### Data
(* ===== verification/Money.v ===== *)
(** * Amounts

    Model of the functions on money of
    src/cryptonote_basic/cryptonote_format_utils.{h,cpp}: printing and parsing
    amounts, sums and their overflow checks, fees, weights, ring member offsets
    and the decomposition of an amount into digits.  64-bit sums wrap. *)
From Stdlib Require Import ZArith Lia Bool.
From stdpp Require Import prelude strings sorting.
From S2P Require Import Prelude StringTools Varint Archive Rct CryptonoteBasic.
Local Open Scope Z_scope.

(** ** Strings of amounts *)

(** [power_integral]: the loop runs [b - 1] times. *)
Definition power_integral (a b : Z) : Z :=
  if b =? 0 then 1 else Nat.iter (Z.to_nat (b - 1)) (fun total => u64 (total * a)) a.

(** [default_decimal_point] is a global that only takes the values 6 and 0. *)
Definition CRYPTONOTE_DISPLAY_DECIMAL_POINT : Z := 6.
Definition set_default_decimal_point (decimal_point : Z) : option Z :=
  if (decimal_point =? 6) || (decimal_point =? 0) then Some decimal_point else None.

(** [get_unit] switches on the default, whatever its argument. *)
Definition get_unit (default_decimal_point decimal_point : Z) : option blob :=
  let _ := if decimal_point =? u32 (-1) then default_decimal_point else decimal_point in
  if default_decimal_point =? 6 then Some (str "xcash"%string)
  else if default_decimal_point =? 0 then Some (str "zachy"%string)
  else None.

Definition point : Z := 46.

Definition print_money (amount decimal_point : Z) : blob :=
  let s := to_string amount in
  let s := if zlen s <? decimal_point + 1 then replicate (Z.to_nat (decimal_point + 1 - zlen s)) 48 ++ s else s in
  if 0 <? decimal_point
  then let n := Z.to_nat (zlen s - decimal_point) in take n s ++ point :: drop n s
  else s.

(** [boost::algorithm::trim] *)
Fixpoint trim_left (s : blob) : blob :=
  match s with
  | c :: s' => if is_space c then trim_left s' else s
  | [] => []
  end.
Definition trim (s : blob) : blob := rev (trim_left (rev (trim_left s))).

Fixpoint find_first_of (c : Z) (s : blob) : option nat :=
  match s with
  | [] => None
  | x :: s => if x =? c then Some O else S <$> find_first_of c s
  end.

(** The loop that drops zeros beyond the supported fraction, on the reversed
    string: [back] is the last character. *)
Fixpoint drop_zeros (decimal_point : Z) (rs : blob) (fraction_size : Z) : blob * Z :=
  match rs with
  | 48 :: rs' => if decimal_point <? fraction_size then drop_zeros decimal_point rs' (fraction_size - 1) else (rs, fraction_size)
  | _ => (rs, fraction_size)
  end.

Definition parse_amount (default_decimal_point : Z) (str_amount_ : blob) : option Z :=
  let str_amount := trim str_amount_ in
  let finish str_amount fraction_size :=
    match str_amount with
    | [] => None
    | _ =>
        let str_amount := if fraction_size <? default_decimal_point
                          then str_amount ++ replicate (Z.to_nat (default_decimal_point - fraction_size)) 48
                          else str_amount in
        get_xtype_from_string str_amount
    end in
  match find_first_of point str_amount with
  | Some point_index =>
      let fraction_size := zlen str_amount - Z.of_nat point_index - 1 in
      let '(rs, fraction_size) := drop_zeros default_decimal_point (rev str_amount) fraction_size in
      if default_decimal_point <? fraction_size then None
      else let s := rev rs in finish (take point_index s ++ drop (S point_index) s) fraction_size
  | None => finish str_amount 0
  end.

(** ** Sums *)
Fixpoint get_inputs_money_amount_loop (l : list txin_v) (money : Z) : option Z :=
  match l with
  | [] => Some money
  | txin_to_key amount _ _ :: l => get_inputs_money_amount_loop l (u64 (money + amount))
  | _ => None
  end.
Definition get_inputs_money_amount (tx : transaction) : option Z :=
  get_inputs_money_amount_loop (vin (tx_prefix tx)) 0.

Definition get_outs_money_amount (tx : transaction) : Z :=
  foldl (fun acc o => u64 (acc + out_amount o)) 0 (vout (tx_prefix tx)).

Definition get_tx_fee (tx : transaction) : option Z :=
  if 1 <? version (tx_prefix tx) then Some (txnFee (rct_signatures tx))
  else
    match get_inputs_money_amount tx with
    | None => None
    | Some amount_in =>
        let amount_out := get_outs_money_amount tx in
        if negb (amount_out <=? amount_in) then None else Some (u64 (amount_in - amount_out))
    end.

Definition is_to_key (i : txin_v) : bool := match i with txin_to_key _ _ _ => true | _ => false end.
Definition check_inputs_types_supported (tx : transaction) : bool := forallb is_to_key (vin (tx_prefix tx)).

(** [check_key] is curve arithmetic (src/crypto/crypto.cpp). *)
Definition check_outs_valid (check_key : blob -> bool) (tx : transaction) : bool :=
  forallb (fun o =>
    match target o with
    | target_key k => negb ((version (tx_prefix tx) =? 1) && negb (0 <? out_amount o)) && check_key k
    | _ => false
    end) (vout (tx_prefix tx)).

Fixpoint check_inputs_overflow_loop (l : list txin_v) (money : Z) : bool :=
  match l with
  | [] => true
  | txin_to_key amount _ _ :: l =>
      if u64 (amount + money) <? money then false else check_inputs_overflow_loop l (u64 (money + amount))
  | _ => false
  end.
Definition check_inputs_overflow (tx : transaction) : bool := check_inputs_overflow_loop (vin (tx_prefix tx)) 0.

### Work task
Every line of the records above where the string "replicate" is found should be copied.

### Task answer
  let s := if zlen s <? decimal_point + 1 then replicate (Z.to_nat (decimal_point + 1 - zlen s)) 48 ++ s else s in
                          then str_amount ++ replicate (Z.to_nat (default_decimal_point - fraction_size)) 48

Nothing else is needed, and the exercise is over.